This would be my first rat hunt and was wondering what's the best location and month to go .Thanks
I'm sorry, WaRshingtonians are not allowed to shoot Oregonian rats, you will have to shoot your own WaRshingtonian rats.
I be teasin' ya... kill 'me, KILL 'EM ALL!!
Does anyone else think it's funny that the OPs avatar is a cat....
asking about rat season?
Springtime somewhere in E. OR.
Lol I myself didn't even realize that till you said something
There's a neat live webcam that shows how many sage rats are running around every day.. and a pointer like the forest service has like "Extreme Danger!" except the sage rat one says "Now!" when the gettin's good.
Haven't been sage rat hunting in years but used to all the time when I lived in the Central Oregon area. The best shooting was always right after first cutting in the alfalfa fields. They are out and easy to spot.
Yowsa, it's on my bucket list, now where did I put the damn thing?
Good luck in your quest to rid Oregon of these evil little monsters.....
Sage rats pretty much hibernate underground from August into February. They are no where to be found in those months. Just exactly when they will come out of hibernation, tends to be a bit weather dependent.
I believe that the males come out first in February, followed later by the females in later weeks. If you hunt real early in the season, you can unfortunately run into the possibility of shooting a pregnant female, which can be a very gross sight indeed, if you blow open their body.
I believe that the baby squirrels usually start to come out when it gets warmer in April, providing many more targets.
February????? We'll still have 4' of snow on the ground this February!
Christmas Valley has always been the hot spot. I don't see rats around Bend, Prineville or Paulina like I used to. The fields I used to hunt around Unity are depleted due to the organized sage rat hunt they do there each spring...although not sure that still goes on. I used to hunt around Baker City, but the field I hunted there closed. The owner found a dead bald eagle one spring and the wife had it tested...it was reported it died from eating dead sage rats loaded with lead. Burns used to be a hot spot, but a few guys have bought up the rights to all the good fields and charge $200-300 a day to hunt. I've heard a few spots remain farther east in Craine.
Time of year is when the high daily temps get up into at least the 50s. A sunny day with little wind is best...they don't like cold wind. Killing one sitting on a patch of snow is really cool. Warmer of course is even better, but they will come out when it is really cold too. But you can't go too late in the season or the grass is too tall.
Our policy is to never kill the really fat ones early in the season...they hold the next generation, and shooting the pups late in the season is the best.
Good luck finding a patch. A lot of rancher/farmers have had their irrigation pipes shot. They either won't let people they don't know shoot or have resorted to poison.

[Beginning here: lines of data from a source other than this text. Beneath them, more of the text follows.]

(** * NetCepter Pro: the interception engine of [background.js]

    A shallow embedding of the background service worker
    ([src/background.js]) and the properties of its attach/detach
    lifecycle, its paused-exchange store and the resume commands it
    composes.

    Conventions of the model.
    - A JavaScript string is the list of its UTF-16 code units.
    - The three [Map]s of the worker ([attachedTabs], [pendingRequests],
      [requestData]) are finite maps; a header mapping (a plain JS object
      used as a dictionary) is a finite map as well, so the order in which
      [Object.entries] lists it is not tracked.
    - A field that may be [undefined] is an [option].
    - Every handler runs to completion: an [await] is resolved in line with
      the outcome the transport gives to that call.
    - What a handler does to the outside world is recorded as a trace of
      events: messages posted on a port, calls made on the debugger
      transport, console output. *)

From Stdlib Require Import NArith ZArith String Ascii.
From stdpp Require Import base option list gmap strings fin_maps.

Abbreviation jsstring := (list N).

(** The JS string of an ASCII literal. *)
Definition js (s : string) : jsstring :=
  N_of_ascii <$> list_ascii_of_string s.
Arguments js : simpl never.

(** ** Built-ins of the platform used by the worker *)

Module Builtins.

Local Open Scope N_scope.

Definition in_range (lo hi c : N) : bool := (lo <=? c) && (c <=? hi).

(** [WhiteSpace] and [LineTerminator] code units, as [String.prototype.trim]
    strips them. *)
Definition is_space (c : N) : bool :=
  in_range 9 13 c || (c =? 32) || (c =? 160) || (c =? 5760)
  || in_range 8192 8202 c || (c =? 8232) || (c =? 8233) || (c =? 8239)
  || (c =? 8287) || (c =? 12288) || (c =? 65279).

Fixpoint trimStart (s : jsstring) : jsstring :=
  match s with
  | c :: t => if is_space c then trimStart t else s
  | [] => []
  end.

Definition trim (s : jsstring) : jsstring :=
  rev (trimStart (rev (trimStart s))).

Fixpoint startsWith (p s : jsstring) : bool :=
  match p, s with
  | [], _ => true
  | a :: p', b :: s' => (a =? b) && startsWith p' s'
  | _ :: _, [] => false
  end.

(** [s.includes(p)] *)
Fixpoint includes (p s : jsstring) : bool :=
  startsWith p s ||
  match s with
  | [] => false
  | _ :: t => includes p t
  end.

(** *** [encodeURIComponent] *)

Definition is_alnum (c : N) : bool :=
  in_range 65 90 c || in_range 97 122 c || in_range 48 57 c.

(** uriUnreserved: letters, digits and [- _ . ! ~ * ' ( )]. *)
Definition is_unreserved (c : N) : bool :=
  is_alnum c || (c =? 45) || (c =? 95) || (c =? 46) || (c =? 33)
  || (c =? 126) || (c =? 42) || (c =? 39) || (c =? 40) || (c =? 41).

Definition is_high_surrogate (c : N) : bool := in_range 55296 56319 c.
Definition is_low_surrogate (c : N) : bool := in_range 56320 57343 c.

Definition utf8 (cp : N) : list N :=
  if cp <? 128 then [cp]
  else if cp <? 2048 then
    [N.lor 192 (N.shiftr cp 6); N.lor 128 (N.land cp 63)]
  else if cp <? 65536 then
    [N.lor 224 (N.shiftr cp 12); N.lor 128 (N.land (N.shiftr cp 6) 63);
     N.lor 128 (N.land cp 63)]
  else
    [N.lor 240 (N.shiftr cp 18); N.lor 128 (N.land (N.shiftr cp 12) 63);
     N.lor 128 (N.land (N.shiftr cp 6) 63); N.lor 128 (N.land cp 63)].
(** The metric of the examples resolves and raises an AttributeError of
    its own. *)
Lemma attribute_error_inside_metric_returns_None_witness :
  let rt := Examples2.runtime_with_metric (Returned Examples.mae_function)
              (Raised Examples2.attribute_error) in
  let self := Examples.demo_objective in
  let w := Examples.world_at (Examples.minutes 1) in
  let y := Examples2.load_series in
  exists before f forecast_y e',
    __call__ rt self Examples.lower_bound_trial w =
      (Returned VNone,
       mk_world (clock w) (stop_requested (after_budget_check self w))
         (trace w ++ before
            ++ [EvEval (metric_path self); EvCall f y forecast_y;
                EvPrint not_defined_message]) e')
    /\ existsb is_fit before = true.
Proof.
  apply (attribute_error_inside_metric_returns_None
           (Examples2.runtime_with_metric (Returned Examples.mae_function)
              (Raised Examples2.attribute_error))
           Examples.demo_objective Examples.lower_bound_trial
           (Examples.world_at (Examples.minutes 1))
           Examples.ordered_frame Examples.ordered_frame Examples.ordered_frame 1
           Examples2.load_series Examples2.load_series Examples2.load_series).
  - apply demo_folds_ready.
  - apply demo_steps_return.
  - intros e. by exists Examples.mae_function, (e + 1).
  - intros f y p e. by exists Examples2.attribute_error, (e + 1).
Defined.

I've had good luck around Prinville can't remember the exact month and it was on private property. I do remember one good ol' boy I talked with, a ranch hand at 80 dam. Anyway the dash of his truck had .22 casings all over and stuck in his dash vents. Not saying right or wrong just made me laugh.

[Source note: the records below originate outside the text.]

Fixpoint part003_after_polls {W : Type} (E : Env W) (options : CallOptions)
  (requestHeaders : Headers) (id : string) (pollingInterval startTime : Z)
  (k : nat) (s : State W) : option (State W) :=
  match k with
  | O => Some s
  | S k' =>
      match Part003.poll_iteration E options requestHeaders id pollingInterval
              startTime s with
      | (Ret Continue, s') =>
          part003_after_polls E options requestHeaders id pollingInterval
            startTime k' s'
      | _ => None
      end
  end.

(** A deletion fails when [fetch] rejects or the response is not [ok];
    the value is then the error caught in [tryDeleteResource]. *)
Definition deletion_failure (r : JsThrown + FetchResponse) : option JsThrown :=
  match r with
  | inl e => Some e
  | inr response =>
      if ok response then None
      else Some (new_Error (Part003.http_failure_message response))
  end.

(** The resources the [finally] block considers: path and description. *)
Definition cleanup_targets {W : Type} (s : State W) : list (string * string) :=
  List.app
    match var_transcriptionId s with
    | Some id =>
        if truthy id
        then [("/v1/transcriptions/" ++ id, "transcription " ++ id)] else []
    | None => []
    end
    match var_fileId s with
    | Some id => if truthy id then [("/v1/files/" ++ id, "file " ++ id)] else []
    | None => []
    end.

Definition delete_call {W : Type} (E : Env W) (requestHeaders : Headers)
  (target : string * string) : Call :=
  CallFetch (config_url E (fst target) (modelId E))
    (Part003.delete_init requestHeaders).

(** The deletions of [targets] run one after the other from world [w]:
    the failure (if any) of each, and the world afterwards. *)
Fixpoint deletion_failures {W : Type} (E : Env W) (requestHeaders : Headers)
  (targets : list (string * string)) (w : W)
  : list (string * option JsThrown) * W :=
  match targets with
  | [] => ([], w)
  | target :: rest =>
      let (r, w1) :=
        fetch E (config_url E (fst target) (modelId E))
          (Part003.delete_init requestHeaders) w in
      let (failures, w2) := deletion_failures E requestHeaders rest w1 in
      ((snd target, deletion_failure r) :: failures, w2)
  end.

(** One warning per failed deletion, none for a successful one. *)
Fixpoint failure_warnings (failures : list (string * option JsThrown))
  : list SharedV3Warning :=
  match failures with
  | [] => []
  | (description, Some e) :: rest =>
      Part003.delete_warning description e :: failure_warnings rest
  | (_, None) :: rest => failure_warnings rest
  end.

Definition failed_count (failures : list (string * option JsThrown)) : nat :=
  List.length (filter (fun f => match snd f with Some _ => true | None => false end)
                 failures).

Definition is_fetch (c : Call) : bool :=
  match c with CallFetch _ _ => true | _ => false end.

Definition is_upload (c : Call) : bool :=
  match c with CallUpload _ => true | _ => false end.

Definition is_status (c : Call) : bool :=
  match c with CallStatus _ => true | _ => false end.

Definition is_transcript (c : Call) : bool :=
  match c with CallTranscript _ => true | _ => false end.

(** The abort signal carried by a request, if any. *)
Definition call_signal (c : Call) : option AbortSignal :=
  match c with
  | CallUpload r => req_abortSignal r
  | CallSubmit r => req_abortSignal r
  | CallStatus r => req_abortSignal r
  | CallTranscript r => req_abortSignal r
  | CallFetch _ init => signal init
  end.

(** The status query of [part_003]'s poll loop. *)
Definition part003_status_request {W : Type} (E : Env W)
  (options : CallOptions) (requestHeaders : Headers) (id : string)
  : ApiRequest unit :=
  {| url := config_url E ("/v1/transcriptions/" ++ id) (modelId E);
     req_headers := requestHeaders;
     req_body := tt;
     req_abortSignal := abortSignal options |}.

(** Whether the caller's signal, if there is one, is aborted in world [w]. *)
Definition options_aborted {W : Type} (E : Env W) (options : CallOptions)
  (w : W) : bool :=
  match abortSignal options with
  | Some sig => aborted E sig w
  | None => false
  end.

(** The other requests of [part_003]. *)
Definition part003_upload_request {W : Type} (E : Env W)
  (options : CallOptions) (requestHeaders : Headers)
  (blob : list Byte.byte) : ApiRequest FormData :=
  {| url := config_url E "/v1/files" (modelId E);
     req_headers := requestHeaders;
     req_body := upload_form E options blob;
     req_abortSignal := abortSignal options |}.

Definition part003_submit_request {W : Type} (E : Env W)
  (options : CallOptions) (sonioxOptions : option SonioxOptions)
  (requestHeaders : Headers) (fileId : string)
  : ApiRequest SonioxCreateTranscriptionRequest :=
  {| url := config_url E "/v1/transcriptions" (modelId E);
     req_headers := requestHeaders;
     req_body := Part003.request_body E sonioxOptions fileId;
     req_abortSignal := abortSignal options |}.

Definition part003_transcript_request {W : Type} (E : Env W)
  (options : CallOptions) (requestHeaders : Headers) (id : string)
  : ApiRequest unit :=
  {| url := config_url E ("/v1/transcriptions/" ++ id ++ "/transcript")
              (modelId E);
     req_headers := requestHeaders;
     req_body := tt;
     req_abortSignal := abortSignal options |}.

(** The requests and errors of the poll loop of
    [soniox-transcription-model.ts]. *)
Definition model_status_request {W : Type} (E : Env W)
  (options : CallOptions) (h : Headers) (id : string) : ApiRequest unit :=
  {| url := config_url E ("/v1/transcriptions/" ++ id) (modelId E);
     req_headers := combineHeaders E h (headers options);
     req_body := tt;
     req_abortSignal := abortSignal options |}.

Definition model_transcript_request {W : Type} (E : Env W)
  (options : CallOptions) (h : Headers) (id : string) : ApiRequest unit :=
  {| url := config_url E ("/v1/transcriptions/" ++ id ++ "/transcript")
              (modelId E);
     req_headers := combineHeaders E h (headers options);
     req_body := tt;
     req_abortSignal := abortSignal options |}.

Definition model_aborted_error : JsThrown :=
  new_Error "Transcription request was aborted".

Definition model_job_failed_error (statusResponse : StatusResponse)
  : JsThrown :=
  new_Error ("Transcription failed: "
             ++ coalesce_or (error_message statusResponse) "Unknown error").

Definition model_configuration_error : JsThrown :=
  new_Error "Provide either audioUrl or fileId, not both.".

(** What the [finally] block deletes once both identifiers are recorded. *)
Definition created_targets (transcriptionId fileId : string)
  : list (string * string) :=
  List.app
    (if truthy transcriptionId
     then [("/v1/transcriptions/" ++ transcriptionId,
            "transcription " ++ transcriptionId)]
     else [])
    (if truthy fileId
     then [("/v1/files/" ++ fileId, "file " ++ fileId)]
     else []).

(** Turn [k] of the poll loop begins in store [sk]: the call got as far as
    the loop and the first [k] status replies were neither [completed] nor
    [error]. *)
Definition model_turn_begins {W : Type} (E : Env W) (options : CallOptions)
  (w : W) (currentDate : Z) (id : string) (pollingInterval : Z) (k : nat)
  (sk : State W) : Prop :=
  exists s1,
    Model.start_job E options (init_state w)
    = (Ret (currentDate, id, pollingInterval), s1) /\
    model_after_polls E options id pollingInterval k s1 = Some sk.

I figure I know the worst time and location to go sage rat hunting because experience has show that I don't know the best.
I am going to have to look for a new patch. The private land I used to hunt them on is no longer available to me because my shooting buddy passed away. The problem now is that all the public grounds I looked at had no squirrels showing up last year. Must be hunted out like the rockchucks around here. We shot a dozen chucks on my buddy's property last year. But when I cruised looking for ground squirrels, I didn't see any chucks either.
Beldings ground squirrels are a strange little squirrel. They are one of very few mammals that estivate and then hibernate, so they spend a bunch of time under ground! because they go under in July/August they pop up pretty early. I looked at our past hunts and it is usually the first two weeks of February that we shoot the first one each year. After they get a little food in them sunny days are the way to go.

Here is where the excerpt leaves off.